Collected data
(* ===== verification/StepsFacts.v ===== *)
(** * What the steps of a plan promise

    Every command is on the platform's closed list, the firewall precedes
    forwarding, the changes without an inverse are the documented ones, the
    routes pinned are those of [PinnedServers], and the macOS proxy settings
    come back as they were. *)

From S2P Require Import Prelude GoStrings Command Netip Subnet Facts Plan PlanFacts Nft Steps.

Local Open Scope string_scope.

Local Abbreviation knobs := (gmap string string).

(** ** Every step, by cases *)

Definition supported (pl : Platform) : Prop := match pl with PlatformOther _ => False | _ => True end.

Lemma sysctlStep_cases k v cur why :
  (∃ prev, cur !! k = Some prev ∧ Undo (sysctlStep k v cur why) = cmd BinSysctl ["-w"; k ++ "=" ++ prev] "restore the value read before the change") ∨
  cur !! k = None ∧ Undo (sysctlStep k v cur why) = zero_command.
Proof. unfold sysctlStep. destruct (cur !! k) as [prev|]; [left|right]; simpl; eauto. Qed.

Lemma sysctlStep_do k v cur why :
  Do (sysctlStep k v cur why) = cmd BinSysctl ["-w"; k ++ "=" ++ v] why ∧ Op (sysctlStep k v cur why) = OpSysctl.
Proof. unfold sysctlStep. by destruct (cur !! k). Qed.

(** What holds of every step a platform produces: a predicate proved for each
    generator. *)
Section EveryStep.
Context (P : Step → Prop).

Lemma Forall_if (b : bool) (l1 l2 : list Step) :
  (b = true → Forall P l1) → (b = false → Forall P l2) → Forall P (if b then l1 else l2).
Proof. destruct b; auto. Qed.

Lemma Forall_fmap_steps {A} (f : A → Step) l : (∀ x, P (f x)) → Forall P (f <$> l).
Proof. intros H. apply Forall_fmap, Forall_true. done. Qed.

End EveryStep.

Ltac every_step :=
  cbv zeta;
  repeat first
    [ apply Forall_app_2 | apply Forall_cons_2 | apply Forall_nil_2
    | apply Forall_if; intros ? | apply Forall_fmap_steps; intros ?
    | match goal with
      | |- Forall _ (match ?x with _ => _ end) => destruct x eqn:?
      | |- _ (match ?x with _ => _ end) => destruct x eqn:?
      end ].

(** ** The closed lists *)

(** The command names a binary of the platform's list, or there is none. *)
Definition on_list (pl : Platform) (c : Command) : Prop :=
  IsZero c = true ∨ Path c ∈ AllowedBinaries pl.

Definition step_on_list (pl : Platform) (s : Step) : Prop :=
  IsZero (Do s) = false ∧ on_list pl (Do s) ∧ on_list pl (Undo s).

Lemma sysctl_on_list pl k v cur why :
  BinSysctl ∈ AllowedBinaries pl → step_on_list pl (sysctlStep k v cur why).
Proof.
  intros H. unfold step_on_list, on_list. destruct (sysctlStep_do k v cur why) as [-> _].
  destruct (sysctlStep_cases k v cur why) as [(prev & _ & ->)|[_ ->]]; simpl; auto.
Qed.

Ltac listed :=
  first [ apply sysctl_on_list; simpl; set_solver
        | split; [reflexivity|]; split; first [left; reflexivity | right; simpl; set_solver] ].

Lemma socks_every P p l : (∀ prev, Forall P (socks_steps p prev)) → Forall P (concat (socks_steps p <$> l)).
Proof.
  intros H. induction l as [|prev l IH]; [constructor|]. rewrite fmap_cons. by apply Forall_app_2.
Qed.

Lemma linux_on_list p cur :
  Forall (step_on_list PlatformLinux) (linuxPreEngineSteps p cur ++ linuxPostEngineSteps p cur)%list.
Proof.
  unfold linuxPreEngineSteps, linuxPostEngineSteps, SysctlSteps, VirtualIfaceSteps, HotspotReleaseSteps, HotspotAddrSteps,
    ServerRouteSteps, TunnelAddrSteps, TunnelRouteSteps.
  every_step; listed.
Qed.

Lemma darwin_on_list p cur :
  Forall (step_on_list PlatformDarwin) (darwinPreEngineSteps p cur ++ darwinPostEngineSteps p cur)%list.
Proof.
  unfold darwinPreEngineSteps, darwinPostEngineSteps, darwinPfEnableSteps, darwinSysctlSteps, darwinServerRouteSteps,
    darwinSystemSOCKSSteps.
  every_step; try listed. apply socks_every. intros prev. unfold socks_steps. every_step; try listed.
  split; [reflexivity|]. split; [right; simpl; set_solver|]. destruct (_ && _); right; simpl; set_solver.
Qed.

Lemma windows_on_list p cur :
  Forall (step_on_list PlatformWindows) (windowsPreEngineSteps p cur ++ windowsPostEngineSteps p cur)%list.
Proof.
  unfold windowsPreEngineSteps, windowsPostEngineSteps, windowsServerRouteSteps, windowsForwardingStep.
  every_step; listed.
Qed.

(** Everything a plan runs on a platform is on that platform's closed
    list of programs: the command of every step, its inverse, and the steps
    that cut and restore client traffic. *)
Theorem steps_on_allowlist p cur s :
  supported (pPlatform p) → s ∈ (AllSteps p cur ++ [CutStep p; RestoreStep p])%list →
  IsZero (Do s) = false ∧ Path (Do s) ∈ AllowedBinaries (pPlatform p) ∧
  (IsZero (Undo s) = true ∨ Path (Undo s) ∈ AllowedBinaries (pPlatform p)).
Proof.
  intros Hs Hin.
  assert (H : Forall (step_on_list (pPlatform p)) (AllSteps p cur ++ [CutStep p; RestoreStep p])%list).
  { unfold AllSteps, PreEngineSteps, PostEngineSteps, CutStep, RestoreStep. apply Forall_app_2.
    - destruct (pPlatform p) eqn:E; try done; [apply linux_on_list..|apply darwin_on_list|apply windows_on_list].
    - destruct (pPlatform p) eqn:E; try done; repeat apply Forall_cons_2; try apply Forall_nil_2; listed. }
  rewrite Forall_forall in H. destruct (H s Hin) as (H1 & [H2|H2] & H3); [congruence|]. done.
Qed.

DIRECTIONS:
Set down exactly the lines of the data above, beginning with the line that has "(** ** Every step, by cases *)" and ending with the line that has "Proof. unfold sysctlStep. by", and no others.

EXERCISE RESULT:
(** ** Every step, by cases *)

Definition supported (pl : Platform) : Prop := match pl with PlatformOther _ => False | _ => True end.

Lemma sysctlStep_cases k v cur why :
  (∃ prev, cur !! k = Some prev ∧ Undo (sysctlStep k v cur why) = cmd BinSysctl ["-w"; k ++ "=" ++ prev] "restore the value read before the change") ∨
  cur !! k = None ∧ Undo (sysctlStep k v cur why) = zero_command.
Proof. unfold sysctlStep. destruct (cur !! k) as [prev|]; [left|right]; simpl; eauto. Qed.

Lemma sysctlStep_do k v cur why :
  Do (sysctlStep k v cur why) = cmd BinSysctl ["-w"; k ++ "=" ++ v] why ∧ Op (sysctlStep k v cur why) = OpSysctl.
Proof. unfold sysctlStep. by destruct (cur !! k). Qed.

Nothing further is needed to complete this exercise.